▶ _Record set_:
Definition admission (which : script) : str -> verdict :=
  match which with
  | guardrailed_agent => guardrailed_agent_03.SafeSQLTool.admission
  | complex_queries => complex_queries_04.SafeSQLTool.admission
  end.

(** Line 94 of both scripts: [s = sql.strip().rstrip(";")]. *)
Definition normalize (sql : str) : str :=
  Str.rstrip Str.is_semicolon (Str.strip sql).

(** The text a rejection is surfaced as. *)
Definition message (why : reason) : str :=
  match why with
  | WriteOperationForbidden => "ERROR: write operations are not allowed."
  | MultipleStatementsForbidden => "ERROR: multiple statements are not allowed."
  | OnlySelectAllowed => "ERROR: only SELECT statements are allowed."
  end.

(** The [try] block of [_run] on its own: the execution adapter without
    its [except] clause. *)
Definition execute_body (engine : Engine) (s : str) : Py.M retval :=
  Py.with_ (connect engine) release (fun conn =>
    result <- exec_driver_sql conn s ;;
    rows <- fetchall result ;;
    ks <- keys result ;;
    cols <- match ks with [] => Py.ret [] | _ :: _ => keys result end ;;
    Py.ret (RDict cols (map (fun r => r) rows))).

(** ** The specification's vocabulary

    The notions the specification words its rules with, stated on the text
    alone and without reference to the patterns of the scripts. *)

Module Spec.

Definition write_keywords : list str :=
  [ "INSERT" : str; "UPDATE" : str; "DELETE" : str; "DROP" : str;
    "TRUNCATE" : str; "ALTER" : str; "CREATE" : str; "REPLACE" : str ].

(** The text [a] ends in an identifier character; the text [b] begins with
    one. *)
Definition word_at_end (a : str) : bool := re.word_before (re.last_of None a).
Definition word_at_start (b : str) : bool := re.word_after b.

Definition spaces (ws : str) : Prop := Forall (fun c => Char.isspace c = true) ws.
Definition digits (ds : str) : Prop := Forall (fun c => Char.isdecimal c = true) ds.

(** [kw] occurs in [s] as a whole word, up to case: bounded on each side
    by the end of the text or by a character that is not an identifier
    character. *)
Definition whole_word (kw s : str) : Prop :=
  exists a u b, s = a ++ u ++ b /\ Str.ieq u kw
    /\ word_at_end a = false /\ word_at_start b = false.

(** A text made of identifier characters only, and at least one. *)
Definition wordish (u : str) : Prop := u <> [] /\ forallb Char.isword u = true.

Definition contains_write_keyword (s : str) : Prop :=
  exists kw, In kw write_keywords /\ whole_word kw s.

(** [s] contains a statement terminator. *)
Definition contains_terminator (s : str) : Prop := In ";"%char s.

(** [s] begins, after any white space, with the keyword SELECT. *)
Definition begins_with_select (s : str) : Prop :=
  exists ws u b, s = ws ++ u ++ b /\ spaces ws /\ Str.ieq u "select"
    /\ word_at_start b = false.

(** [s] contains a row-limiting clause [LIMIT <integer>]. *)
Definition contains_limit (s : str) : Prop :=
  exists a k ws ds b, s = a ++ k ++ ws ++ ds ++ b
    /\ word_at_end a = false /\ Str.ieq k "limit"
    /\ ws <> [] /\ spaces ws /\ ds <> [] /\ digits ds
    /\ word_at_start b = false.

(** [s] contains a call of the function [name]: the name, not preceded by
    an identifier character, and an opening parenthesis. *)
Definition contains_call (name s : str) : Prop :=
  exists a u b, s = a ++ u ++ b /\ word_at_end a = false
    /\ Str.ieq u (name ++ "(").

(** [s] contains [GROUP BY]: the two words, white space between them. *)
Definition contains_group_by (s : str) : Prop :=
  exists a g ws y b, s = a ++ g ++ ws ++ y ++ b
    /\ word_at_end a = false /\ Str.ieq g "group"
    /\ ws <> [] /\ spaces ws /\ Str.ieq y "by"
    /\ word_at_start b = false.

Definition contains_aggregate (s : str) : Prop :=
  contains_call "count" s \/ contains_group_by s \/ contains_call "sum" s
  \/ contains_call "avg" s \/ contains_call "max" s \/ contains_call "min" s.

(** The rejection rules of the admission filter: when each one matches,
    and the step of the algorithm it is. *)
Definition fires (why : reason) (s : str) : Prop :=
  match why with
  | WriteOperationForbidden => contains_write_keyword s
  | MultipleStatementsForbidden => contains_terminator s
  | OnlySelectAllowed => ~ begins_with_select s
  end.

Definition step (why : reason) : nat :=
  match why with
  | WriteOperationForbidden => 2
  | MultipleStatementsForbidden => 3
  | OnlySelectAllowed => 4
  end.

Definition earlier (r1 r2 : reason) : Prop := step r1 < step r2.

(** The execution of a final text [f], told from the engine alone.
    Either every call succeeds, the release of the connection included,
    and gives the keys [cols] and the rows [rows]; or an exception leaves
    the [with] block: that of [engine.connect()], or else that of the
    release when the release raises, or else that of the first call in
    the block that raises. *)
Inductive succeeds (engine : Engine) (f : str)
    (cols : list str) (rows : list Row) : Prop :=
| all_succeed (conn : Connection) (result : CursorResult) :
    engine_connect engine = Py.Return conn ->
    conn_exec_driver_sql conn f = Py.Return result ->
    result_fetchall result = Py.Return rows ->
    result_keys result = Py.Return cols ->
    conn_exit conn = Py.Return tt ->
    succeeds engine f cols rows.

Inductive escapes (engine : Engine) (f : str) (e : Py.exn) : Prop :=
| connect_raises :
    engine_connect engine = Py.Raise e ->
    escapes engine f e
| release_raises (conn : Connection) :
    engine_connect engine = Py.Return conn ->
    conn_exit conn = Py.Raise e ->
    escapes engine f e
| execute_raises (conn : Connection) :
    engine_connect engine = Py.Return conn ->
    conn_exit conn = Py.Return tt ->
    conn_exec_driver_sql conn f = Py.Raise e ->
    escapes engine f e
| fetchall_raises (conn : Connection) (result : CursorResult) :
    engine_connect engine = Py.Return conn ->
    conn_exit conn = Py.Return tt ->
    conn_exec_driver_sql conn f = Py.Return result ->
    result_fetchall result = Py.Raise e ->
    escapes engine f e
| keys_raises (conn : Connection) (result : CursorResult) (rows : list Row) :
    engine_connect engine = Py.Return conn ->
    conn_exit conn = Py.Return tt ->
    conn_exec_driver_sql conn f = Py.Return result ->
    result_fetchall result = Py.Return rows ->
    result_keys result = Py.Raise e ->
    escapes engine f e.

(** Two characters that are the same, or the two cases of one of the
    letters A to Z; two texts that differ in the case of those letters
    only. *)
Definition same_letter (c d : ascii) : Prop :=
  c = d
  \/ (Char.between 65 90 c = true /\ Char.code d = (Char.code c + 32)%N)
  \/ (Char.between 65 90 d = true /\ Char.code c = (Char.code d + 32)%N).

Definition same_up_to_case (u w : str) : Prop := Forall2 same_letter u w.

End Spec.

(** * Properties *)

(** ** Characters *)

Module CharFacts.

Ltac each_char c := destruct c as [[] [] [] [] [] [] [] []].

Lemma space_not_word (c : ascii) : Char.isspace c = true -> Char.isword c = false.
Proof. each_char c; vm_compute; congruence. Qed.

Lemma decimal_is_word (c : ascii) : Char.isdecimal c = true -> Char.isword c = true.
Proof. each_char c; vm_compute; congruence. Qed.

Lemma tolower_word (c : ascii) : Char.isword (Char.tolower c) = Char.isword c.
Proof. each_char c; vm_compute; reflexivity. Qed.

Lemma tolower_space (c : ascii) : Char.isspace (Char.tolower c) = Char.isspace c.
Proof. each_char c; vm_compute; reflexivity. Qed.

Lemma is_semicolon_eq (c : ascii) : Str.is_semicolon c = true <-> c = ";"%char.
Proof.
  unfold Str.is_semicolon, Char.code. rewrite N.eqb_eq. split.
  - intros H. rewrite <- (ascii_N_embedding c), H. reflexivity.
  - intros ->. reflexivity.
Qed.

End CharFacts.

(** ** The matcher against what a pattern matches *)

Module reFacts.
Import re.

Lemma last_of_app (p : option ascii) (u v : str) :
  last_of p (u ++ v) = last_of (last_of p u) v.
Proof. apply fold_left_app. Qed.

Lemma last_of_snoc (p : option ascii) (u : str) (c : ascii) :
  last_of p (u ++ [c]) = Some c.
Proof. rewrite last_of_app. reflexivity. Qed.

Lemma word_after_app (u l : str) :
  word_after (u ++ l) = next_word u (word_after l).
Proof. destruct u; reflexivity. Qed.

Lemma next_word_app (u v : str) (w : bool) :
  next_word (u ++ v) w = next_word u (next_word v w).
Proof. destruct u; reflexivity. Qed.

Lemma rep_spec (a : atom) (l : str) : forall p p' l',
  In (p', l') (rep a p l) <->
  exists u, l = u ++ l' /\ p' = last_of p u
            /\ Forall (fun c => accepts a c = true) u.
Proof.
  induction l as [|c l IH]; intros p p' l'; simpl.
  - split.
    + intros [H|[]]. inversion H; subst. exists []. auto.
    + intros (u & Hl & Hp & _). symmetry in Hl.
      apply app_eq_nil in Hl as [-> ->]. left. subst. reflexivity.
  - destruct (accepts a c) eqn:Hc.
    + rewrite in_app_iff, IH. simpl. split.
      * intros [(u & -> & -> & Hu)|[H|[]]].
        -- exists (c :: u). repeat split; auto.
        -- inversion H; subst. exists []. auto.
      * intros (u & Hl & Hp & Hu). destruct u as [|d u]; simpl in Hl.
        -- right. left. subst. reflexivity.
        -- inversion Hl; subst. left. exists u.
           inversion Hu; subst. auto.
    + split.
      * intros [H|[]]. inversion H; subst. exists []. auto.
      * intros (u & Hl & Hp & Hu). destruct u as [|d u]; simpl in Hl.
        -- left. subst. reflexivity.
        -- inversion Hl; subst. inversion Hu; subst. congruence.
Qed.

...

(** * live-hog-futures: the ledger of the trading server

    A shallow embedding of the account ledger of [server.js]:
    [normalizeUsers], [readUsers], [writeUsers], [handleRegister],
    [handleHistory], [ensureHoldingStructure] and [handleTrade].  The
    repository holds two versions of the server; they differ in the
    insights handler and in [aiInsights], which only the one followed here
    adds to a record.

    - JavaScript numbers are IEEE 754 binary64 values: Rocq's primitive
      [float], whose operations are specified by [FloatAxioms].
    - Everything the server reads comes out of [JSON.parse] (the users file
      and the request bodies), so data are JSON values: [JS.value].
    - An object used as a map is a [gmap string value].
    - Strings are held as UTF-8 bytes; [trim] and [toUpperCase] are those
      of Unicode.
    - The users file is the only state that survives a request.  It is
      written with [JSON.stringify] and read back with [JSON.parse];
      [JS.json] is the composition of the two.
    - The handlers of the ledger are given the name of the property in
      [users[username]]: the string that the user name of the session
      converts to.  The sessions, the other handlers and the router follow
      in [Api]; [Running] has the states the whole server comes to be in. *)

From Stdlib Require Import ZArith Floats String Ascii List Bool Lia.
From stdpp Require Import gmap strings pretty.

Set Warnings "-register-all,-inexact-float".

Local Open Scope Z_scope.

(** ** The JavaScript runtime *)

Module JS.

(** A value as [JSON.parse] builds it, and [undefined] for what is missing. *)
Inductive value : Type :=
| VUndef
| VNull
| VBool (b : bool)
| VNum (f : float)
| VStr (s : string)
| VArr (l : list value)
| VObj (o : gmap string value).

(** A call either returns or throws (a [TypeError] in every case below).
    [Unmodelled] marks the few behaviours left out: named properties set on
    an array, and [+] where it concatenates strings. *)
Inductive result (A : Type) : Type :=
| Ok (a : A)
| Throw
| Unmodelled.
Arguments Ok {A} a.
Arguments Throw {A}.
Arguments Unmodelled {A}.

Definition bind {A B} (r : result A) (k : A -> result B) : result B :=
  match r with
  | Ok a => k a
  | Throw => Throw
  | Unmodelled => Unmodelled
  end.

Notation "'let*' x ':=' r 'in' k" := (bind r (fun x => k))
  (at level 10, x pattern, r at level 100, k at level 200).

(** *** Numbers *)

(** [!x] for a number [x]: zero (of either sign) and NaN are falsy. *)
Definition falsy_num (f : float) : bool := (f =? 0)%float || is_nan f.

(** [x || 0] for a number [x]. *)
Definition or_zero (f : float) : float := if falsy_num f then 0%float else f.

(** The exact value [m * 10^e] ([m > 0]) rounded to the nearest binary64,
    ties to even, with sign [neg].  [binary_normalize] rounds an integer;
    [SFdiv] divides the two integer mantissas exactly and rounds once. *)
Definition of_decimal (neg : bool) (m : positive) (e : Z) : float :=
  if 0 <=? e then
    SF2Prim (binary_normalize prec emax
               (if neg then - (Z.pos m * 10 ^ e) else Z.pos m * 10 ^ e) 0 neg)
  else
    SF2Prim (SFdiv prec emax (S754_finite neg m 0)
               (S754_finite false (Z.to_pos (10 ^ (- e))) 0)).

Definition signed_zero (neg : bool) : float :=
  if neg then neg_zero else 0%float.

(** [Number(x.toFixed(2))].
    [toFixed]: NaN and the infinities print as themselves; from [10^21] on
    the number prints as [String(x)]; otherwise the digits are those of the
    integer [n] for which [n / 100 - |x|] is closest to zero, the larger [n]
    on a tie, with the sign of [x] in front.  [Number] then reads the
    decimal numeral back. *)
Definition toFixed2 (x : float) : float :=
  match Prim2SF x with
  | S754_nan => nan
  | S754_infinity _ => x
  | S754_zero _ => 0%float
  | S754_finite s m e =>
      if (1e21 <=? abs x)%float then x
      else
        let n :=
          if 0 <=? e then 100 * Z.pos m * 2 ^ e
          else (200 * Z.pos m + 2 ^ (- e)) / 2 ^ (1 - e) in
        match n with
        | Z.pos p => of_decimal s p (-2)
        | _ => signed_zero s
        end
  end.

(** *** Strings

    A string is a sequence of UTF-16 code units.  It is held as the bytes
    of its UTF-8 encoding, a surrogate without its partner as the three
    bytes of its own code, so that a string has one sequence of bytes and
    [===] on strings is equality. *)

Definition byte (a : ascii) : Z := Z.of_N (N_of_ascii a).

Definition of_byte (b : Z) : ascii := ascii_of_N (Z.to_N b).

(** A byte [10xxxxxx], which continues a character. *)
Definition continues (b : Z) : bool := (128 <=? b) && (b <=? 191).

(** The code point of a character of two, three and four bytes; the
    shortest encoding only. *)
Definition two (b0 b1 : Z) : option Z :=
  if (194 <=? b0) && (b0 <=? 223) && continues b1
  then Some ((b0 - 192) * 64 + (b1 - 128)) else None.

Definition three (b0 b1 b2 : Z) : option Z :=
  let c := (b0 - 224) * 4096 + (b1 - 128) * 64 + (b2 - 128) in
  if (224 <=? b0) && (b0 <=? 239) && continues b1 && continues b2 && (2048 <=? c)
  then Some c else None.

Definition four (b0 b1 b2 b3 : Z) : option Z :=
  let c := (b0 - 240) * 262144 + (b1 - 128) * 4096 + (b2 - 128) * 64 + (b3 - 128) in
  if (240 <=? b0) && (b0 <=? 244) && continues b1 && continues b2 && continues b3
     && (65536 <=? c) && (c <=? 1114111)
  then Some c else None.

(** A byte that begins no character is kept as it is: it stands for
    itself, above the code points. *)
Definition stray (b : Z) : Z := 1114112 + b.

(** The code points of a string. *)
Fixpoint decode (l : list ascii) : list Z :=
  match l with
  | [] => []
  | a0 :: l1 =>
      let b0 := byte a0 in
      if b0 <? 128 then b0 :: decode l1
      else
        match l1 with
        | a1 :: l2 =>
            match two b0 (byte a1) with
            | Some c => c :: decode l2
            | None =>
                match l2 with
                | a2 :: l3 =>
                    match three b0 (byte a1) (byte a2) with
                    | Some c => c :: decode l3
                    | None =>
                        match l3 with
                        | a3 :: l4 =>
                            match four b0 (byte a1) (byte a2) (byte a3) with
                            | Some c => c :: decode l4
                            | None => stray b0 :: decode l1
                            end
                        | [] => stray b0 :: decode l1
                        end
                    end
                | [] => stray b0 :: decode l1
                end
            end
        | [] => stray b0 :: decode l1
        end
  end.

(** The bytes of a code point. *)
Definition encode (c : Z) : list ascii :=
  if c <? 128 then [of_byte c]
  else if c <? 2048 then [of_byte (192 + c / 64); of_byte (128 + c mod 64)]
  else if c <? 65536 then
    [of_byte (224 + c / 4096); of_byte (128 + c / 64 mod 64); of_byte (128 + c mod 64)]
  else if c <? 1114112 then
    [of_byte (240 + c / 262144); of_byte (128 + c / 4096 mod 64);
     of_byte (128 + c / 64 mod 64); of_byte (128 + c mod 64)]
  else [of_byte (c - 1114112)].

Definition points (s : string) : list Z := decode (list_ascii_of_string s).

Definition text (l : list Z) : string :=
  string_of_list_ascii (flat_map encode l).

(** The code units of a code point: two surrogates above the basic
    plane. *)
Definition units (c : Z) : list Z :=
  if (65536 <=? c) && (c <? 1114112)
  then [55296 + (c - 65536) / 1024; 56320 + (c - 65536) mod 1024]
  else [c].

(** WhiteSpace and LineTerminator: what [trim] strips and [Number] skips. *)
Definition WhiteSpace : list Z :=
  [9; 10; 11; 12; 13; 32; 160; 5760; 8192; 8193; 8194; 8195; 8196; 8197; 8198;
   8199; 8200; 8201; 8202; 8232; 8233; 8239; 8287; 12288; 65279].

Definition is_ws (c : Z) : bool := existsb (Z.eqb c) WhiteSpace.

▶ _Your goal_: Filter the material for the word "rounds" and copy each matching line.

▶ _Response to this task_:
    ties to even, with sign [neg].  [binary_normalize] rounds an integer;
    [SFdiv] divides the two integer mantissas exactly and rounds once. *)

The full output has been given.